Arm warns of actively exploited flaw in Mali GPU kernel drivers. Arm has issued a security bulletin warning of a memory-related vulnerability in Bifrost and Valhall GPU kernel drivers that is being exploited in the wild. The security issue is tracked as CVE-2024-4610 and is a use-after-free vulnerability (UAF) that impacts all versions of Bifrost and Valhall drivers from r34p0 through r40p0. UAF flaws  occur when a program continues to use a pointer to a memory location after it has been freed. These bugs can lead to information disclosure and arbitrary code execution. "A local non-privileged user can make improper GPU memory processing operations to gain access to already freed memory," Arm explains. The company also said that it is "aware of reports of this vulnerability being exploited in the wild.
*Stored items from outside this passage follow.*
(* ===== verification/KernInv.v ===== *)
(** * The process table and the open files

    The invariant that ties processes, their parents and their descriptors to the
    table of open files, and how the pieces of the system calls change it. *)

From stdpp Require Import base numbers list strings.
From S2P Require Import Prelude Str Layout Kalloc Vm ProcState Sched Pipe Bio Block Fs Dir FsFile Printf Console Kern File Proc.
From S2P Require Import Sysproc Sysfile Exec Syscall Trap KernCalm.
Local Open Scope Z_scope.

(** ** Counting *)

Fixpoint zsum {A} (g : A → Z) (l : list A) : Z :=
  match l with [] => 0 | x :: l' => g x + zsum g l' end.

(** The descriptors of a process, and of all of them, that refer to file [f]. *)
Definition refers (f : nat) (o : option nat) : Z := if decide (o = Some f) then 1 else 0.
Definition fds_of (f : nat) (p : proc) : Z := zsum (refers f) (p_ofile p).
Definition refs_in (t : list proc) (f : nat) : Z := zsum (fds_of f) t.

(** ** The invariant *)

(** A process that is gone has closed everything. *)
Definition closed (p : proc) : Prop := Forall (λ o, o = None) (p_ofile p).
Definition gone (p : proc) : Prop := p_state p = UNUSED ∨ p_state p = ZOMBIE.

Section Inv.
Context {S : Type} `{BO : BlockOps S} `{L : Linker} `{Y : Symbols}.

(** The reference count of every file is the number of descriptors that refer to it,
    plus [d] for the references the running code holds itself. *)
Record fds_inv (d : nat → Z) (k : kern S) : Prop := FdsInv {
  fi_len : length (procs k) = Z.to_nat NPROC;
  fi_fds : Forall (λ p, length (p_ofile p) = Z.to_nat NOFILE) (procs k);
  fi_closed : Forall (λ p, gone p → closed p) (procs k);
  fi_ref : ∀ f, f_ref (fat k f) = refs_in (procs k) f + d f;
}.

(** Pids are positive, already given out, and no two processes share one. *)
Record pid_inv (k : kern S) : Prop := PidInv {
  pi_next : 0 < nextpid k < 2 ^ 31;
  pi_pid : ∀ i p, procs k !! i = Some p → p_state p ≠ UNUSED → 0 < p_pid p < nextpid k;
  pi_uniq : ∀ i j p q, procs k !! i = Some p → procs k !! j = Some q →
    p_state p ≠ UNUSED → p_state q ≠ UNUSED → p_pid p = p_pid q → i = j;
}.

(** Every process but the first has a parent that will wait for it. *)
Definition parented (k : kern S) (i : nat) (p : proc) : Prop :=
  initproc k = Some i ∨ ∃ j q, p_parent p = Some j ∧ procs k !! j = Some q ∧ alive (p_state q).
Definition settled (p : proc) : Prop := p_state p ≠ UNUSED ∧ p_state p ≠ USED.
Definition tree_inv (k : kern S) : Prop :=
  ∀ i p, procs k !! i = Some p → settled p → parented k i p.

Record tables_inv (d : nat → Z) (k : kern S) : Prop := TablesInv {
  ti_fds : fds_inv d k;
  ti_pid : pid_inv k;
  ti_tree : tree_inv k;
}.

(** The first process never exits. *)
Definition init_ok (k : kern S) : Prop :=
  ∃ i p, initproc k = Some i ∧ procs k !! i = Some p ∧ alive (p_state p).

(** No process that takes part stops doing so. *)
Record lives (k k' : kern S) : Prop := Lives {
  lv_init : initproc k' = initproc k;
  lv_cur : cur k' = cur k;
  lv_alive : ∀ j p, procs k !! j = Some p → alive (p_state p) → ∃ q, procs k' !! j = Some q ∧ alive (p_state q);
}.

(** ** Sums *)

Lemma zsum_insert {A} (g : A → Z) l i x y : l !! i = Some x → zsum g (<[i := y]> l) = zsum g l - g x + g y.
Proof.
  revert i. induction l as [|z l IH]; intros [|i] H; simplify_eq/=; [lia|]. rewrite (IH i H). lia.
Qed.

Lemma zsum_bound {A} (g : A → Z) (c : Z) l : Forall (λ x, 0 <= g x <= c) l → 0 <= zsum g l <= c * Z.of_nat (length l).
Proof. induction 1 as [|x l H _ IH]; simpl; lia. Qed.

Lemma zsum_ext {A} (g : A → Z) l l' : Forall2 (λ x y, g y = g x) l l' → zsum g l' = zsum g l.
Proof. induction 1 as [|x y l l' H _ IH]; simpl; lia. Qed.

Lemma refers_some f i : refers f (Some i) = if decide (i = f) then 1 else 0.
Proof. unfold refers. destruct (decide (Some i = Some f)), (decide (i = f)); congruence. Qed.

Lemma refers_none f : refers f None = 0.
Proof. done. Qed.

Lemma fds_of_closed f p : closed p → fds_of f p = 0.
Proof. unfold closed, fds_of. induction 1 as [|o l -> _ IH]; simpl; rewrite ?refers_none; lia. Qed.

Lemma refs_in_bound t f :
  Forall (λ p, length (p_ofile p) = Z.to_nat NOFILE) t → 0 <= refs_in t f <= NOFILE * Z.of_nat (length t).
Proof.
  intros H. apply zsum_bound. eapply Forall_impl; [exact H|]. intros p Hp. unfold fds_of.
  assert (B : 0 <= zsum (refers f) (p_ofile p) <= 1 * Z.of_nat (length (p_ofile p))).
  { apply zsum_bound. apply Forall_true. intros o. unfold refers. destruct (decide _); lia. }
  rewrite Hp in B. change (Z.of_nat (Z.to_nat NOFILE)) with NOFILE in B. lia.
Qed.

(** ** Living on *)

Lemma lives_refl k : lives k k.
Proof. split; eauto. Qed.

Lemma lives_trans k1 k2 k3 : lives k1 k2 → lives k2 k3 → lives k1 k3.
Proof.
  intros [A1 A2 A3] [B1 B2 B3]. split; [congruence..|].
  intros j p Hp Ha. destruct (A3 j p Hp Ha) as (q & Hq & Hqa). eauto.
Qed.

Lemma lives_cur k k' : lives k k' → cur_alive k → cur_alive k'.
Proof. intros [_ A2 A3] (p & Hp & Ha). unfold cur_alive. rewrite A2. eauto. Qed.

Lemma lives_init k k' : lives k k' → init_ok k → init_ok k'.
Proof.
  intros [A1 _ A3] (i & p & Hi & Hp & Ha). destruct (A3 i p Hp Ha) as (q & Hq & Hqa).
  exists i, q. by rewrite A1.
Qed.

Lemma quietly_lives k k' : quietly k k' → lives k k'.
Proof.
  intros Q. split; [apply Q..|]. intros j p Hp Ha.
  destruct (Forall2_lookup_l _ _ _ _ _ (qk_procs _ _ Q) Hp) as (q & Hq & E). eauto using same_alive.
Qed.

Lemma alter_inv {A} (g : A → A) i (l : list A) j y : alter g i l !! j = Some y →
  ∃ x, l !! j = Some x ∧ (j = i ∧ y = g x ∨ j ≠ i ∧ y = x).
Proof.
  destruct (decide (j = i)) as [->|Hj].
  - rewrite list_lookup_alter_eq. intros H. apply fmap_Some in H as (x & Hx & ->). eauto.
  - rewrite list_lookup_alter_ne by done. eauto.
Qed.

Lemma lives_alter k g i p : procs k !! i = Some p → (alive (p_state p) → alive (p_state (g p))) →
  lives k (set_kprocs (alter g i) k).
Proof.
  intros Hi Hg. split; try done. intros j r Hr Ha. simpl. destruct (decide (j = i)) as [->|Hj].
  - rewrite list_lookup_alter_eq, Hi. rewrite Hi in Hr. injection Hr as <-. simpl. eauto.
  - rewrite list_lookup_alter_ne by done. eauto.
Qed.

(** ** Calm code *)

Lemma fat_ref (k : kern S) f : f_ref (fat k f) = default 0 ((f_ref <$> files k) !! f).
Proof. unfold fat. rewrite list_lookup_fmap. by destruct (files k !! f). Qed.

Lemma alive_not st : alive st → st ≠ UNUSED ∧ st ≠ USED ∧ st ≠ ZOMBIE.
Proof. intros [->|[->| ->]]; done. Qed.

Lemma same_gone p q : same_proc p q → gone q → gone p.
Proof.
  intros [_ _ _ [E|[_ A]]] G; [unfold gone in *; by rewrite <- E|].
  apply alive_not in A as (A1 & _ & A3). destruct G; contradiction.
Qed.

Lemma same_unused p q : same_proc p q → p_state q ≠ UNUSED → p_state p ≠ UNUSED.
Proof. intros [_ _ _ [E|[A _]]]; [by rewrite E|]. intros _. apply alive_not in A. tauto. Qed.

Lemma same_settled p q : same_proc p q → settled q → settled p.
Proof. intros [_ _ _ [E|[A _]]] H; unfold settled in *; [by rewrite <- E|]. apply alive_not in A. tauto. Qed.

Lemma same_at t t' i q : same_procs t t' → t' !! i = Some q → ∃ p, t !! i = Some p ∧ same_proc p q.
Proof. intros H Hq. destruct (Forall2_lookup_r _ _ _ _ _ H Hq) as (p & Hp & E). eauto. Qed.

Lemma fds_quietly d k k' : quietly k k' → fds_inv d k → fds_inv d k'.
Proof.
  intros Q [I1 I2 I3 I4]. pose proof (qk_procs _ _ Q) as P. split.
  - rewrite <- I1. symmetry. by apply Forall2_length in P.
  - apply Forall_lookup. intros i q Hq. destruct (same_at _ _ _ _ P Hq) as (p & Hp & E).
    rewrite (sp_ofile _ _ E). rewrite Forall_lookup in I2. eauto.
  - apply Forall_lookup. intros i q Hq G. destruct (same_at _ _ _ _ P Hq) as (p & Hp & E).
    unfold closed. rewrite (sp_ofile _ _ E). rewrite Forall_lookup in I3. eapply I3; eauto using same_gone.
  - intros f. rewrite fat_ref, (qk_refs _ _ Q), <- fat_ref, I4. f_equal. symmetry. apply zsum_ext.
    eapply Forall2_impl; [exact P|]. intros p q E. unfold fds_of. by rewrite (sp_ofile _ _ E).
Qed.

Lemma pid_quietly k k' : quietly k k' → pid_inv k → pid_inv k'.
Proof.
  intros Q [I1 I2 I3]. pose proof (qk_procs _ _ Q) as P. split; rewrite ?(qk_next _ _ Q).
  - done.
  - intros i q Hq U. destruct (same_at _ _ _ _ P Hq) as (p & Hp & E).
    rewrite (sp_pid _ _ E). eauto using same_unused.
  - intros i j q q' Hq Hq' U U'.
    destruct (same_at _ _ _ _ P Hq) as (p & Hp & E), (same_at _ _ _ _ P Hq') as (p' & Hp' & E').
    rewrite (sp_pid _ _ E), (sp_pid _ _ E'). eauto using same_unused.
Qed.

Lemma tree_quietly k k' : quietly k k' → tree_inv k → tree_inv k'.
Proof.
  intros Q I i q Hq Hs. destruct (same_at _ _ _ _ (qk_procs _ _ Q) Hq) as (p & Hp & E).
  destruct (I i p Hp (same_settled _ _ E Hs)) as [Hi|(j & r & Hj & Hr & Ha)].
  - left. by rewrite (qk_init _ _ Q).
  - right. destruct (lv_alive _ _ (quietly_lives _ _ Q) j r Hr Ha) as (r' & Hr' & Ha').
    exists j, r'. by rewrite (sp_parent _ _ E).
Qed.

Lemma tables_inv_quietly d k k' : quietly k k' → tables_inv d k → tables_inv d k'.
Proof. intros Q [I1 I2 I3]. split; [by eapply fds_quietly | by eapply pid_quietly | by eapply tree_quietly]. Qed.

Lemma tables_inv_ext d d' k : (∀ f, d f = d' f) → tables_inv d k → tables_inv d' k.
Proof. intros E [[I1 I2 I3 I4] I5 I6]. split; [|done..]. split; [done..|]. intros f. by rewrite <- E. Qed.

(** ** Changing a process *)

Lemma fds_alter d k g i p : fds_inv d k → procs k !! i = Some p →
  length (p_ofile (g p)) = length (p_ofile p) → (gone (g p) → closed (g p)) →
  fds_inv (λ f, d f + fds_of f p - fds_of f (g p)) (set_kprocs (alter g i) k).
Proof.
  intros [I1 I2 I3 I4] Hi Hl Hc. split; simpl.
  - by rewrite length_alter.
  - apply Forall_alter; [done|]. intros x Hx H. rewrite Hi in Hx. injection Hx as <-. by rewrite Hl.
  - apply Forall_alter; [done|]. intros x Hx _. rewrite Hi in Hx. by injection Hx as <-.
  - intros f. change (fat (set_kprocs (alter g i) k) f) with (fat k f). rewrite I4. unfold refs_in.
    rewrite (alter_insert _ _ _ _ Hi), (zsum_insert _ _ _ _ _ Hi). lia.
Qed.

Lemma pid_alter k g i p : pid_inv k → procs k !! i = Some p →
  (p_state (g p) ≠ UNUSED → p_state p ≠ UNUSED ∧ p_pid (g p) = p_pid p) →
  pid_inv (set_kprocs (alter g i) k).
Proof.
  intros [I1 I2 I3] Hi Hg. assert (X : ∀ j y, alter g i (procs k) !! j = Some y → p_state y ≠ UNUSED →
    ∃ x, procs k !! j = Some x ∧ p_state x ≠ UNUSED ∧ p_pid y = p_pid x).
  { intros j y Hy U. destruct (alter_inv _ _ _ _ _ Hy) as (x & Hx & [[-> ->]|[_ ->]]); [|eauto].
    rewrite Hi in Hx. injection Hx as <-. destruct (Hg U). eauto. }
  split; simpl; [done|..].
  - intros j y Hy U. destruct (X j y Hy U) as (x & Hx & Ux & ->). eauto.
  - intros j j' y y' Hy Hy' U U'. destruct (X j y Hy U) as (x & Hx & Ux & ->), (X j' y' Hy' U') as (x' & Hx' & Ux' & ->). eauto.
Qed.

Lemma tree_alter k g i p : tree_inv k → procs k !! i = Some p →
  (alive (p_state p) → alive (p_state (g p))) → (settled (g p) → parented k i (g p)) →
  tree_inv (set_kprocs (alter g i) k).
Proof.
  intros I Hi Ha Hs. assert (X : ∀ j r, parented k j r → parented (set_kprocs (alter g i) k) j r).
  { intros j r [H|(m & q & Hm & Hq & Hqa)]; [by left|]. right. exists m.
    destruct (lv_alive _ _ (lives_alter k g i p Hi Ha) m q Hq Hqa) as (q' & ? & ?). eauto. }
  intros j y Hy Hsy. apply X. destruct (alter_inv _ _ _ _ _ Hy) as (x & Hx & [[-> ->]|[_ ->]]); [|eauto].
  rewrite Hi in Hx. injection Hx as <-. auto.
Qed.
End Inv.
Users are recommended to upgrade if they are impacted by this issue." The chip maker fixed the vulnerability in version r41p0 of Bifrost and Valhall GPU Kernel Driver, which was released in on November 24, 2022. Currently, the latest version of the drivers is r49p0. BleepingComputer has reached out to Arm to clarify the recent identifier for a vulnerability that was fixed in 2022. One explanation could be that the issue was patched without intention and it was discovered because of the attacks. Due to the complexity of the supply chain on Android, many end users may get patched drivers with significant delays. Once Arm releases a security update, device manufacturers need to integrate it into their firmware and in many cases carriers also need to approve it. Depending on the model of the phone, some makers may choose to focus on newer devices and discontinue support for older ones. Bifrost-based Mali GPUs are used in smartphones/tables (G31, G51, G52, G71, and G76), single-board computers, Chromebooks, and various embedded systems. Valhall GPUs are present in high-end smartphones/tables with chips such as the Mali G57 and G77, automotive infotainment systems, and high-performance smart TVs. It is important to note that some of the impacted devices may no longer be supported with security updates.